#[global] Program Instance fifo_laws : KernelLaws fifo := {|
  opened := f_open; bound k h := f_bound k !! h; queue := f_waiting; wire := f_wire; peer k h := f_peer k !! h |}.
Next Obligation.
  intros k af h k'. cbn. case_if.
  - intros [= <- <-]. by left.
  - intros [= <- <-]. right. cbn. match goal with E : bool_decide _ = false |- _ => apply bool_decide_eq_false in E end. done.
Qed.
Next Obligation. done. Qed.
Next Obligation. intros k h fl r k' [= <- <-]. split; [done|]. cbn. by rewrite lookup_insert_eq. Qed.
Next Obligation. intros k h name r k' [= <- <-]. split_and!; [done..|]. cbn. by rewrite lookup_insert_eq. Qed.
Next Obligation. done. Qed.
Next Obligation.
  intros k h n r k'. cbn. destruct (f_waiting k h) as [|d q] eqn:E; intros [= <- <-]; split; try done.
  - exists []. by rewrite app_nil_r.
  - exists d, []. by rewrite app_nil_r, f_waiting_eq.
Qed.
Next Obligation.
  intros k h count n r k' Hc. cbn. destruct (f_waiting k h) as [|d q] eqn:E; intros [= <- <-]; split; try done.
  - exists []. by rewrite app_nil_r.
  - split; [unfold zlen; rewrite length_fmap, length_take; cbn [length]; lia|].
    exists (take (Z.to_nat count) (d :: q)), []. by rewrite app_nil_r, f_waiting_eq, take_drop.
Qed.
Next Obligation.
  intros k h d r k' [= <- <-]. rewrite (proj2 (Z.ltb_ge _ _)) by apply zlen_nonneg. done.
Qed.
Next Obligation.
  intros k h l r k' [= <- <-]. rewrite (proj2 (Z.ltb_ge _ _)) by apply zlen_nonneg. split; [done|].
  unfold zlen. by rewrite Nat2Z.id, firstn_all.
Qed.
Next Obligation.
  intros k h name d seg r k' Hs. cbn. destruct (f_gso k); intros [= <- <-].
  - rewrite (proj2 (Z.ltb_ge _ _)) by apply zlen_nonneg. done.
  - cbn. by rewrite app_nil_r.
Qed.
Next Obligation. intros k h name r k' [= <- <-]. split_and!; [done..|]. cbn. by rewrite lookup_insert_eq. Qed.
Next Obligation.
  intros k h d r k'. cbn. destruct (f_peer k !! h) as [name|] eqn:E; intros [= <- <-].
  - rewrite (proj2 (Z.ltb_ge _ _)) by apply zlen_nonneg. done.
  - by rewrite app_nil_r.
Qed.
#[global] Instance fifo_quiet : Quiet fifo.
Proof.
  split.
  - intros k h n r k'. cbn. destruct (f_waiting k h) as [|d q] eqn:E; intros [= <- <-].
    + done.
    + split; [intros; by apply f_waiting_ne|]. by rewrite f_waiting_eq.
  - intros k h count n r k' Hc. cbn. destruct (f_waiting k h) as [|d q] eqn:E; intros [= <- <-].
    + done.
    + split; [intros; by apply f_waiting_ne|]. by rewrite f_waiting_eq.
  - done.
  - intros k h d seg g. cbn. by destruct (f_gso k).
  - intros k h q g. cbn. by destruct (f_peer k !! h).
Qed.

(** * The promise of a batch *)

(** C19. A batch send is memory-safe and means the same whichever way it goes: through
    the kernel's segmentation of one concatenated buffer, through [sendmmsg], or
    through the loop of the other Unix build, the datagrams on the wire are the first
    packets of the batch, unchanged and in order, as many as the result says; an error
    means none of them. *)
Theorem send_batch_on_wire {K : Type} `{KernelLaws K} (k : K) (sock : Socket) (pkts : list SocketPacket) (count : Z) :
  count <= zlen pkts -> Forall sendable (take (Z.to_nat (batch_of count)) pkts) ->
  (exists r k', socket_send_batch k sock pkts count = Some (r, k') /\
     sends_prefix k (handle sock) (take (Z.to_nat (batch_of count)) pkts) r k') /\
  (exists r k', socket_send_batch_loop k sock pkts count = Some (r, k') /\
     sends_prefix k (handle sock) (take (Z.to_nat (batch_of count)) pkts) r k').
Proof. intros Hc F. split; [by apply send_batch_spec|by apply send_batch_loop_spec]. Qed.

EXERCISE REQUIREMENTS ▸ Would you write out each entry precisely as it is given?

TASK ANSWER ▸
#[global] Program Instance fifo_laws : KernelLaws fifo := {|
  opened := f_open; bound k h := f_bound k !! h; queue := f_waiting; wire := f_wire; peer k h := f_peer k !! h |}.
Next Obligation.
  intros k af h k'. cbn. case_if.
  - intros [= <- <-]. by left.
  - intros [= <- <-]. right. cbn. match goal with E : bool_decide _ = false |- _ => apply bool_decide_eq_false in E end. done.
Qed.
Next Obligation. done. Qed.
Next Obligation. intros k h fl r k' [= <- <-]. split; [done|]. cbn. by rewrite lookup_insert_eq. Qed.
Next Obligation. intros k h name r k' [= <- <-]. split_and!; [done..|]. cbn. by rewrite lookup_insert_eq. Qed.
Next Obligation. done. Qed.
Next Obligation.
  intros k h n r k'. cbn. destruct (f_waiting k h) as [|d q] eqn:E; intros [= <- <-]; split; try done.
  - exists []. by rewrite app_nil_r.
  - exists d, []. by rewrite app_nil_r, f_waiting_eq.
Qed.
Next Obligation.
  intros k h count n r k' Hc. cbn. destruct (f_waiting k h) as [|d q] eqn:E; intros [= <- <-]; split; try done.
  - exists []. by rewrite app_nil_r.
  - split; [unfold zlen; rewrite length_fmap, length_take; cbn [length]; lia|].
    exists (take (Z.to_nat count) (d :: q)), []. by rewrite app_nil_r, f_waiting_eq, take_drop.
Qed.
Next Obligation.
  intros k h d r k' [= <- <-]. rewrite (proj2 (Z.ltb_ge _ _)) by apply zlen_nonneg. done.
Qed.
Next Obligation.
  intros k h l r k' [= <- <-]. rewrite (proj2 (Z.ltb_ge _ _)) by apply zlen_nonneg. split; [done|].
  unfold zlen. by rewrite Nat2Z.id, firstn_all.
Qed.
Next Obligation.
  intros k h name d seg r k' Hs. cbn. destruct (f_gso k); intros [= <- <-].
  - rewrite (proj2 (Z.ltb_ge _ _)) by apply zlen_nonneg. done.
  - cbn. by rewrite app_nil_r.
Qed.
Next Obligation. intros k h name r k' [= <- <-]. split_and!; [done..|]. cbn. by rewrite lookup_insert_eq. Qed.
Next Obligation.
  intros k h d r k'. cbn. destruct (f_peer k !! h) as [name|] eqn:E; intros [= <- <-].
  - rewrite (proj2 (Z.ltb_ge _ _)) by apply zlen_nonneg. done.
  - by rewrite app_nil_r.
Qed.
#[global] Instance fifo_quiet : Quiet fifo.
Proof.
  split.
  - intros k h n r k'. cbn. destruct (f_waiting k h) as [|d q] eqn:E; intros [= <- <-].
    + done.
    + split; [intros; by apply f_waiting_ne|]. by rewrite f_waiting_eq.
  - intros k h count n r k' Hc. cbn. destruct (f_waiting k h) as [|d q] eqn:E; intros [= <- <-].
    + done.
    + split; [intros; by apply f_waiting_ne|]. by rewrite f_waiting_eq.
  - done.
  - intros k h d seg g. cbn. by destruct (f_gso k).
  - intros k h q g. cbn. by destruct (f_peer k !! h).
Qed.

(** * The promise of a batch *)

(** C19. A batch send is memory-safe and means the same whichever way it goes: through
    the kernel's segmentation of one concatenated buffer, through [sendmmsg], or
    through the loop of the other Unix build, the datagrams on the wire are the first
    packets of the batch, unchanged and in order, as many as the result says; an error
    means none of them. *)
Theorem send_batch_on_wire {K : Type} `{KernelLaws K} (k : K) (sock : Socket) (pkts : list SocketPacket) (count : Z) :
  count <= zlen pkts -> Forall sendable (take (Z.to_nat (batch_of count)) pkts) ->
  (exists r k', socket_send_batch k sock pkts count = Some (r, k') /\
     sends_prefix k (handle sock) (take (Z.to_nat (batch_of count)) pkts) r k') /\
  (exists r k', socket_send_batch_loop k sock pkts count = Some (r, k') /\
     sends_prefix k (handle sock) (take (Z.to_nat (batch_of count)) pkts) r k').
Proof. intros Hc F. split; [by apply send_batch_spec|by apply send_batch_loop_spec]. Qed.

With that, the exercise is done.